As I write this I am heading to court where I hope to go to jail. Yeah, I know that sounds crazy, but I need and want to be accountable for my actions, regardless of the circumstances surrounding them. I will not be able to move forward in my life in any way until I get this taken care of – FIRST. And while my legal issues must be dealt with, they are not my priority. My top priorities are righting the wrongs I did to those who I love and love me, begin repairing the trust and relationships I have completely torched, and doing everything I can do now in my repentance process. This past Sunday (it was January 3) was my first time attending church since this all came to a head in November. I have never been shown so much love and have so many people tell me how happy they were to see me there while at the same time feeling like Alma the Younger in being ‘the vilest of sinners’. That was because of the paradox of repentance in never feeling closer to Christ and His love/support while acutely feeling the agony from sin. I’ve said before sin is just pain manifested into actions but sometimes, and certainly in my case, sin is also a direct result of poor choices, full of pride weighing you down into valleys of remorse.
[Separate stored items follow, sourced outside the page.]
(** Through a [ctxReader] one sees a prefix of the stream, all of it unless the
    context cut it short. *)
Lemma ctx_drain_prefix {R} `{Reader R} n (c : ctxReader R) b e c' :
  ctx_errors (cr_env c) → (∀ pb pe, cr_pending c = Some (pb, pe) → length pb ≤ n) →
  drain n c = (b, Some e, c') →
  b `prefix_of` (behind n c).1 ∧ (is_EOF e = true → behind n c = (b, Some e)).
Proof.
  remember (remaining c) as m eqn:Hm. revert c b Hm.
  induction (lt_wf m) as [m _ IH]; intros c b -> Henv Hpend E.
  rewrite drain_eq in E. simpl in E. unfold ctx_read in E.
  destruct (ctx_entry (cr_env c) (cr_calls c)) as [err|] eqn:Een.
  { injection E as <- <- <-. split; [apply prefix_nil|].
    intros Heof. by rewrite (Henv _ err (or_introl Een)) in Heof. }
  destruct (cr_pending c) as [[pb pe]|] eqn:Ep.
  - destruct (ctx_select (cr_env c) (cr_calls c)) as [err|] eqn:Es.
    { injection E as <- <- <-. split; [apply prefix_nil|].
      intros Heof. by rewrite (Henv _ err (or_intror Es)) in Heof. }
    simpl in E. rewrite take_ge in E by eauto. unfold behind. rewrite Ep. destruct pe as [err|].
    { injection E as <- <- <-. done. }
    set (c1 := CtxReader (cr_env c) (cr_r c) None (S (cr_calls c))) in *.
    destruct (drain n c1) as [[b1 e1] c2] eqn:Ed. injection E as <- -> ->.
    destruct (IH (remaining c1)) with (c := c1) (b := b1) as [Hp He]; [simpl; rewrite Ep; lia|done..|].
    unfold behind in Hp, He. simpl in Hp, He. destruct (drain n (cr_r c)) as [[b2 e2] r2]. simpl in *.
    split; [by apply prefix_app|]. intros Heof. specialize (He Heof). by injection He as -> ->.
  - destruct (read n (cr_r c)) as [[rb re] r'] eqn:Er. simpl in E.
    pose proof (read_bounded _ _ _ _ _ Er) as Hb.
    destruct (ctx_select (cr_env c) (cr_calls c)) as [err|] eqn:Es.
    { injection E as <- <- <-. split; [apply prefix_nil|].
      intros Heof. by rewrite (Henv _ err (or_intror Es)) in Heof. }
    rewrite take_ge in E by done. unfold behind. rewrite Ep, drain_eq, Er.
    destruct re as [err|]; [by injection E as <- <- <-|].
    pose proof (read_progress _ _ _ _ Er) as Hpr.
    set (c1 := CtxReader (cr_env c) r' None (S (cr_calls c))) in *.
    destruct (drain n c1) as [[b1 e1] c2] eqn:Ed. injection E as <- -> ->.
    destruct (IH (remaining c1)) with (c := c1) (b := b1) as [Hp He]; [simpl; rewrite Ep; lia|done..|].
    unfold behind in Hp, He. simpl in Hp, He. destruct (drain n r') as [[b2 e2] r2]. simpl in *.
    split; [by apply prefix_app|]. intros Heof. specialize (He Heof). by injection He as -> ->.
Qed.

(** The same for a whole copy. *)
Lemma copy_ctx_prefix {R S} `{Reader R} (wr : writer S) app env (r : R) s z err c' s' :
  appends wr app → (∀ b1 b2 s, app b2 (app b1 s) = app (b1 ++ b2) s) → (∀ s, app [] s = s) →
  ctx_errors env → Copy wr (NewCtxReader env r) s = (z, err, c', s') →
  ∃ b, s' = app b s ∧ z = Z.of_nat (length b) ∧
    b `prefix_of` (drain copy_buf r).1.1 ∧
    (err = None → (drain copy_buf r).1 = (b, Some (ESentinel IoEOF))).
Proof.
  intros Hwr Happ Hnil Henv E. unfold Copy in E.
  rewrite (copy_loop_drain wr app) in E by (done || simpl; lia).
  destruct (drain_ends copy_buf (NewCtxReader env r)) as (b & e & c1 & Ed). rewrite Ed in E.
  injection E as <- <- <- <-. exists b. split; [done|]. split; [lia|].
  assert (behind copy_buf (NewCtxReader env r) = (drain copy_buf r).1) as Hb.
  { unfold behind. simpl. by destruct (drain copy_buf r) as [[? ?] ?]. }
  destruct (ctx_drain_prefix copy_buf (NewCtxReader env r) b e c1 Henv ltac:(done) Ed) as [Hp He].
  rewrite Hb in *. split; [done|]. simpl. unfold hide_EOF. destruct (is_EOF e) eqn:Ee; [|done].
  intros _. rewrite He by done. do 2 f_equal. destruct e as [[]| | |]; by inversion Ee.
Qed.

(** A copy that reports success delivered the whole stream, whatever the writer does
    on failure; [I b s] says that [b] has been written to [s]. *)
Lemma copy_loop_ok {R S} `{Reader R} (wr : writer S) (I : bytes → S → Prop) n fuel z (r : R) b0 s z' r' s' :
  (∀ b0 b s s', I b0 s → wr b s = (length b, None, s') → I (b0 ++ b) s') →
  remaining r < fuel → I b0 s → copy_loop fuel n wr z r s = (z', None, r', s') →
  ∃ b, drain n r = (b, Some (ESentinel IoEOF), r') ∧ I (b0 ++ b) s' ∧ z' = (z + Z.of_nat (length b))%Z.
Proof.
  intros Hwr. revert z r b0 s. induction fuel as [|fuel IH]; intros z r b0 s Hf HI E; [lia|].
  rewrite drain_eq. simpl in E. destruct (read n r) as [[b er] r1] eqn:Er.
  destruct (copy_write wr b z s) as [[z1 [ew|]] s1] eqn:Ew; [done|].
  assert (z1 = (z + Z.of_nat (length b))%Z ∧ I (b0 ++ b) s1) as [-> HI1].
  { unfold copy_write in Ew. destruct b as [|x b].
    - injection Ew as <- <-. rewrite app_nil_r. simpl. split; [lia|done].
    - destruct (wr (x :: b) s) as [[nw [ew|]] s2] eqn:Ex; [done|]. case_decide as Hd; [|done].
      subst nw. injection Ew as <- <-. split; [done|]. by eapply Hwr. }
  destruct er as [e|].
  - injection E as <- Eh <- <-. unfold hide_EOF in Eh. destruct (is_EOF e) eqn:Ee; [|done].
    destruct e as [[]| | |]; try done. by exists b.
  - apply read_progress in Er. eapply IH in E as (b' & -> & HI2 & ->); [|lia|done].
    exists (b ++ b'). rewrite app_assoc, length_app. split; [done|]. split; [done|lia].
Qed.

(** What every write keeps, the copy keeps. *)
Lemma copy_loop_keeps {R S} `{Reader R} (wr : writer S) (P : S → Prop) n fuel z (r : R) s :
  (∀ b s, P s → P (snd (wr b s))) → P s → P (snd (copy_loop fuel n wr z r s)).
Proof.
  intros Hwr. revert z r s. induction fuel as [|fuel IH]; intros z r s Hs; [done|]. simpl.
  destruct (read n r) as [[b er] r1].
  assert (P (snd (copy_write wr b z s))) as Hw.
  { unfold copy_write. destruct b as [|x b]; [done|]. specialize (Hwr (x :: b) s Hs).
    by destruct (wr (x :: b) s) as [[nw ew] s2]. }
  destruct (copy_write wr b z s) as [[z1 [ew|]] s1]; [done|]. destruct er as [e|]; [done|]. by apply IH.
Qed.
I am so incredibly grateful, especially in times like this, I not only have the Gospel of Jesus Christ in my life, but I also believe – I KNOW – my Savior is real, He is the living Son of God, and because He FIRST loved me enough to suffer beyond anything I could ever endure so He would be able to truly succor me as no one else ever could, my suffering in mortality is but a small, temporary moment. I will be saved and strengthened with and through His infinite, atoning Grace after I’ve done all I can do. And guess what, my dear friends – this glorious gift is available, RIGHT NOW, to you and all mankind. Now that’s something worth listening to. All my love.